Your objective
Tally the lines of the entries in which the string "structs" occurs, and say only how many.

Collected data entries
^^^^^^^^^^^^^^^^

(* ===== verification/Construct.v ===== *)
(** * Constructors of structs

    A new struct holds the values it was made from. *)

From stdpp Require Import base gmap numbers option list.
From Stdlib Require Import ZArith Lia.
From S2P Require Import Prelude Probe Identity Hashing HashingFacts Bytes Objects Egal EgalFacts HeapMonad LayoutCore LayoutCoreFacts Layout LayoutHeap LayoutFacts LayoutSound Bits Fields BitsFacts FieldsFacts.

Section Construct.
Context (depth : nat) (alloc : heap -> Z -> ptr) (junk : heap -> Z -> Z) (self : ptr) (B : boxes).
Context (alloc_fresh : forall H sz, objects H !! alloc H sz = None) (alloc_nonnull : forall H sz, alloc H sz <> 0) (Hself : 0 < self < 2 ^ 64).

(** ** Storing all fields *)

(** The field a value goes to: its descriptor and type, whether it is atomic,
    and what it holds then. *)
Record place := Place { pl_fd : jl_fielddesc32_t; pl_fld : ptr; pl_atomic : bool; pl_value : option (ptr * list Z) }.

Section Fields.
Context (ty jv h : Z) (d : jl_datatype_t) (total : Z) (lk : bool).

(** The value [x] goes to field number [k]; [lk] says that the struct has a
    lock. *)
Record goes_to (H : heap) (k : Z) (x : ptr) (p : place) : Prop := {
  gt_access : access depth H jv ty d k (pl_fd p) (pl_fld p) (pl_atomic p);
  gt_value : storable depth alloc junk B H jv (pl_fd p) (pl_fld p) (pl_atomic p) false x (pl_value p);
  gt_range : 0 <= fd_offset (pl_fd p) /\ 0 <= fd_size (pl_fd p) /\ fd_offset (pl_fd p) + fd_size (pl_fd p) <= total;
  gt_lock : lk = true -> sizeof_jl_mutex_t <= fd_offset (pl_fd p);
  gt_atomic : pl_atomic p = true -> MAX_ATOMIC_SIZE < fd_size (pl_fd p) -> lk = true
}.

Fixpoint all_go (H : heap) (k : Z) (args : list ptr) (ps : list place) : Prop :=
  match args, ps with
  | [], [] => True
  | x :: args, p :: ps =>
      goes_to H k x p /\ Forall (fun q => fd_offset (pl_fd p) + fd_size (pl_fd p) <= fd_offset (pl_fd q)) ps /\ all_go H (k + 1) args ps
  | _, _ => False
  end.

(** Outside the fields, and the lock. *)
Definition clear_of (ps : list place) (o n : Z) : Prop :=
  0 <= o /\ 0 <= n /\ (lk = true -> sizeof_jl_mutex_t <= o) /\
  Forall (fun p => o + n <= fd_offset (pl_fd p) \/ fd_offset (pl_fd p) + fd_size (pl_fd p) <= o) ps.

Lemma all_go_wrote H H1 data data1 ps : forall args k, holder H jv h data -> wrote H H1 jv h data1 -> all_go H k args ps -> all_go H1 k args ps.
Proof.
  induction ps as [| p ps IH]; intros [| x args] k Hh W; cbn; try done. intros ([Ha Hv Hr Hl Hat] & Ho & Hgo).
  pose proof (wrote_change _ _ _ _ _ _ (ho_data _ _ _ _ Hh) (ho_header _ _ _ _ Hh) W) as V.
  split; [| split; [done | by apply IH]]. split; try done; [by apply (access_change depth H) |].
  apply (storable_later depth alloc junk B H H1 jv); [done | | done]. intros rty rd rl bs. apply (inline_value_wrote alloc junk B H H1 jv h data data1); [apply Hh | apply Hh | done].
Qed.

Lemma all_go_lookup H ps : forall args k j x p, all_go H k args ps -> args !! j = Some x -> ps !! j = Some p -> goes_to H (k + Z.of_nat j) x p.
Proof.
  induction ps as [| q ps IH]; intros [| y args] k j x p; try done. intros (Hg & _ & Hgo) Hx Hp. destruct j as [| j]; cbn in Hx, Hp.
  - injection Hx as ->. injection Hp as ->. by rewrite Z.add_0_r.
  - replace (k + Z.of_nat (S j)) with (k + 1 + Z.of_nat j) by lia. by eapply IH.
Qed.

(** Every field holds its value when all are stored. *)
Lemma set_fields_spec args : forall ps k H data, holder H jv h data -> total <= Z.of_nat (length data) -> (lk = true -> unlocked data) -> all_go H k args ps ->
  exists H' data', set_fields depth self ty jv k args H = Ok (Ret tt, H') /\ wrote H H' jv h data' /\ Forall is_byte data' /\ length data' = length data /\
    (lk = true -> unlocked data') /\
    (forall j x p, args !! j = Some x -> ps !! j = Some p -> field_holds depth alloc junk B H' data' (pl_fd p) (pl_fld p) (pl_atomic p) x (pl_value p)) /\
    forall o n, clear_of ps o n -> slice data' o n = slice data o n.
Proof.
  induction args as [| x args IH]; intros [| p ps] k H data Hh Hlen Hun Hgo; try done.
  { exists H, data. split; [done |]. split; [by apply wrote_refl, Hh |]. split; [apply Hh |]. done. }
  destruct Hgo as (Hg & Hord & Hgo). destruct (gt_range _ _ _ _ Hg) as (Ho & Hs & Hr). cbn [set_fields].
  destruct (set_holds depth alloc junk self B Hself H jv ty d h data k (pl_fd p) (pl_fld p) (pl_atomic p) false x (pl_value p)) as (H1 & data1 & E1 & W1 & Hb1 & Hl1 & Hu1 & Hh1 & Hf1);
    [done | apply Hg | by right | done | lia | apply Hg | intros Ha Hbig; by apply Hun, (gt_atomic _ _ _ _ Hg) |].
  rewrite (bind_Ret _ _ _ _ _ E1). assert (Hh1' : holder H1 jv h data1) by (split; [apply W1 | done | apply Hh]).
  assert (Hun1 : lk = true -> unlocked data1) by (intros E; apply Hu1; [by apply Hun | by apply (gt_lock _ _ _ _ Hg)]).
  destruct (IH ps (k + 1) H1 data1 Hh1' ltac:(lia) Hun1 (all_go_wrote _ _ _ _ _ _ _ Hh W1 Hgo)) as (H2 & data2 & E2 & W2 & Hb2 & Hl2 & Hun2 & Hh2 & Hf2).
  exists H2, data2. split; [done |]. split; [by eapply wrote_trans |]. split; [done |]. split; [lia |]. split; [done |].
  pose proof (wrote_change _ _ _ _ _ _ (ho_data _ _ _ _ Hh1') (ho_header _ _ _ _ Hh) W2) as V2.
  split.
  - intros [| j] y q Hy Hq; cbn in Hy, Hq; [| by eapply Hh2]. injection Hy as ->. injection Hq as ->.
    apply (holds_frame depth alloc junk B H1 H2 data1 data2); [done | done | done | | intros _ Ha Hbig; by apply Hun2, (gt_atomic _ _ _ _ Hg) | done].
    intros o n Hon Hn Hend. apply Hf2. split; [lia |]. split; [done |]. split; [intros E; pose proof (gt_lock _ _ _ _ Hg E); lia |].
    eapply Forall_impl; [exact Hord |]. intros q' Hq'. cbn beta in Hq'. lia.
  - intros o n (Hon & Hn & Ho16 & Hall). apply Forall_cons in Hall as [Hp Hall]. rewrite Hf2 by done. apply Hf1; [done | done | | lia].
    intros Ha Hbig _. by apply Ho16, (gt_atomic _ _ _ _ Hg).
Qed.
End Fields.

Lemma grows_wrote H H1 H2 p h data : grows H H1 -> objects H !! p = None -> wrote H1 H2 p h data -> grows H H2.
Proof.
  intros [G O] Hp [_ Ho Hg]. split; [rewrite Hg, G; by destruct H |]. intros q o E. rewrite Ho by (intros ->; congruence). by apply O.
Qed.

Lemma memset0_spec H v h data o n : holder H v h data -> 0 <= o -> 0 <= n -> o + n <= Z.of_nat (length data) ->
  exists H', memset0 (v, o) n H = Ok (Ret tt, H') /\ wrote H H' v h (splice data o (replicate (Z.to_nat n) 0)) /\ holder H' v h (splice data o (replicate (Z.to_nat n) 0)).
Proof.
  intros Hh Ho Hn Hl. destruct (store_wrote H v h data o (replicate (Z.to_nat n) 0) (ho_data _ _ _ _ Hh) Ho) as (H' & E & W); [rewrite length_replicate; lia |].
  exists H'. split; [unfold memset0, writes; by rewrite E |]. split; [done |]. split; [apply W | | apply Hh]. apply splice_bytes; [apply Hh |]. apply Forall_replicate. unfold is_byte. lia.
Qed.

(** A type structs are made of, which is not a singleton. *)
Record struct_type (H : heap) (ty : ptr) (d : jl_datatype_t) (ly : jl_datatype_layout_t) : Prop := {
  sty_datatype : get_datatype H ty = Ok d;
  sty_isd : jl_is_datatype H ty = Ok true;
  sty_concrete : dt_isconcretetype d = true;
  sty_layout : dt_layout d = Some ly;
  sty_opaque : jl_is_layout_opaque ly = false;
  sty_instance : dt_instance d = 0;
  sty_tag : jl_to_typeof H (Z.land (header_of ty d) (Z.lnot 15)) = Ok ty /\ type_header (header_of ty d) = false;
  sty_fields : struct_ok depth H d ly;
  sty_inline : inline_wf H;
  sty_nonempty : 0 < nfields ly
}.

^^^^^^^^^^^^^^^^

Response area
2